In Q4 2022, the TRA issued an assessment for VAT ($0.1 million) for the years of 2019 and 2020. The Company objected to the assessment on the grounds
that the TRA incorrectly disallowed input VAT on certain services. In Q1 2023, the Company received TRA’s proposals to settle the objections. In Q2 2023, the
Company responded to the proposals. In Q3 2023, following TRA’s failure to issue a final determination on the objections within the statutory time limit, the
Company filed notices of intention to appeal and in Q1 2024, the Company filed statements of appeal at the TRAB. In Q1 2024, the appeals came for a
hearing at the TRAB. The parties filed their written submissions and are now awaiting TRAB’s decision.
On November 29, 2024 the TRA issued assessments for VAT ($14.9 million) for the years of 2019 to 2023. The Company objected to the assessments on the
ground that the TRA incorrectly imposed VAT on a contractual adjustment made to the TPDC’s Profit Gas share and to the regulatory levy charged to
customers. The Company is awaiting TRA’s determination of the objections.

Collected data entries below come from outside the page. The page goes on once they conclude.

Lemma theirs_loop_spec (ours visited : gset string) theirs n c fuel :
  (size (snapshots ∖ visited) ≤ fuel)%nat →
  nth_ancestor n theirs = Some c →
  (∀ i, i ∈ visited ↔ ∃ m, (m ≤ n)%nat ∧ nth_ancestor m theirs = Some i) →
  (∀ m b, (m < n)%nat → nth_ancestor m theirs = Some b → b ∉ ours) →
  ∃ r, theirs_loop parent_of fuel ours visited (Some c) = Some r ∧ nearest (λ a, a ∈ ours) theirs r.
Proof.
  revert n c visited. induction fuel as [|fuel IH]; intros n c visited Hf Hc Hv Hn; cbn [theirs_loop];
    (destruct (decide (c ∈ ours)) as [Ho|Ho]; [by exists (Some c); split; [|split; [|exists n]]|]).
  all: assert (Hall : ∀ m b, (m ≤ n)%nat → nth_ancestor m theirs = Some b → b ∉ ours)
    by (intros m b Hm Hb; destruct (decide (m = n)) as [->|]; [congruence|apply (Hn m b); [lia|done]]).
  all: assert (Hend : (∀ p, parent_of c = Some p → p ∈ visited) →
    ∀ a, ancestor theirs a → a ∉ ours).
  1, 3: (intros Hp a Ha; assert (a ∈ visited) as (m & Hm & Hb)%Hv; [|by eapply Hall];
    revert Ha; apply (ancestor_closed (λ x, x ∈ visited) theirs a); [apply Hv; exists 0%nat; split; [lia|done]|];
    intros x p (m & Hm & Hx)%Hv Hxp; destruct (decide (m = n)) as [->|Hne];
    [apply Hp; congruence|apply Hv; exists (S m); split; [lia|]; simpl; by rewrite Hx]).
  all: destruct (parent_of c) as [p|] eqn:Ep; [|exists None; split; [done|exact (Hend ltac:(done))]].
  all: destruct (decide (p ∈ visited)) as [Hpv|Hpv];
    [exists None; split; [done|]; refine (Hend _); by intros ? [= <-]|].
  - exfalso. pose proof (unvisited_shrinks visited p (finite_history c p Ep) Hpv). lia.
  - apply (IH (S n)).
    + pose proof (unvisited_shrinks visited p (finite_history c p Ep) Hpv). lia.
    + simpl. by rewrite Hc.
    + intros i. rewrite elem_of_union, elem_of_singleton, Hv. split.
      * intros [->|(m & Hm & Hi)]; [exists (S n); split; [lia|]; simpl; by rewrite Hc|].
        exists m. split; [lia|done].
      * intros (m & Hm & Hi). destruct (decide (m = S n)) as [->|]; [|right; exists m; split; [lia|done]].
        simpl in Hi. rewrite Hc in Hi. simpl in Hi. left. congruence.
    + intros m b Hm Hb. apply (Hall m b); [lia|done].
Qed.

(** Over finitely many snapshots, cyclic histories included, the search
    ends with fuel for each of them; it returns the first ancestor of theirs,
    itself included, that is an ancestor of ours, and nothing exactly when the
    histories are disjoint. *)
Theorem find_lca_spec fuel ours theirs :
  (size snapshots ≤ fuel)%nat →
  ∃ r, find_lca parent_of fuel ours theirs = Some r ∧ nearest (ancestor ours) theirs r.
Proof.
  intros Hf. unfold find_lca. destruct (String.eqb_spec ours theirs) as [->|Hne].
  { exists (Some theirs). split; [done|]. split; [apply ancestor_refl|]. exists 0%nat.
    split; [done|]. intros m b Hm. lia. }
  destruct (collect_ancestors_spec fuel ours Hf) as (s & -> & Hs). simpl.
  destruct (theirs_loop_spec s {[theirs]} theirs 0 theirs fuel) as (r & Hr & Hnear).
  - etransitivity; [|exact Hf]. apply subseteq_size. set_solver.
  - done.
  - intros i. rewrite elem_of_singleton. split; [intros ->; by exists 0%nat|].
    intros (m & Hm & Hi). assert (m = 0)%nat as -> by lia. by injection Hi.
  - lia.
  - exists r. split; [done|]. destruct r as [a|]; simpl in *.
    + destruct Hnear as (Ha & n & Hn & Hm). split; [by apply Hs|]. exists n. split; [done|].
      intros m b Hmn Hb. rewrite <-Hs. by apply (Hm m b).
    + intros a Ha. rewrite <-Hs. by apply Hnear.
Qed.
End lca.

(** A fork: d and e descend from c. *)
Definition sample_parents : gmap string string :=
  {[ "d"%string := "c"%string; "e"%string := "c"%string; "c"%string := "b"%string ]}.

Theorem find_lca_spec_witness :
  find_lca (λ i, sample_parents !! i) 3 "d" "e" = Some (Some "c"%string) ∧
  ∃ r, find_lca (λ i, sample_parents !! i) 3 "d" "e" = Some r ∧
    nearest (λ i, sample_parents !! i) (ancestor (λ i, sample_parents !! i) "d") "e" r.
Proof.
  split; [vm_compute; reflexivity|].
  apply (find_lca_spec (λ i, sample_parents !! i) (map_img sample_parents)).
  - intros i p Hp. apply elem_of_map_img. exists i. exact Hp.
  - vm_compute. lia.
Defined.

Management, with advice from its legal counsel, has reviewed the Company’s position on the objections and appeals related to the disputed amounts and
has concluded that no further provision is required. However, if the TRA assesses the Company’s tax returns for open taxation years on a similar basis, the
Company may be required to make future deposits to object such assessments.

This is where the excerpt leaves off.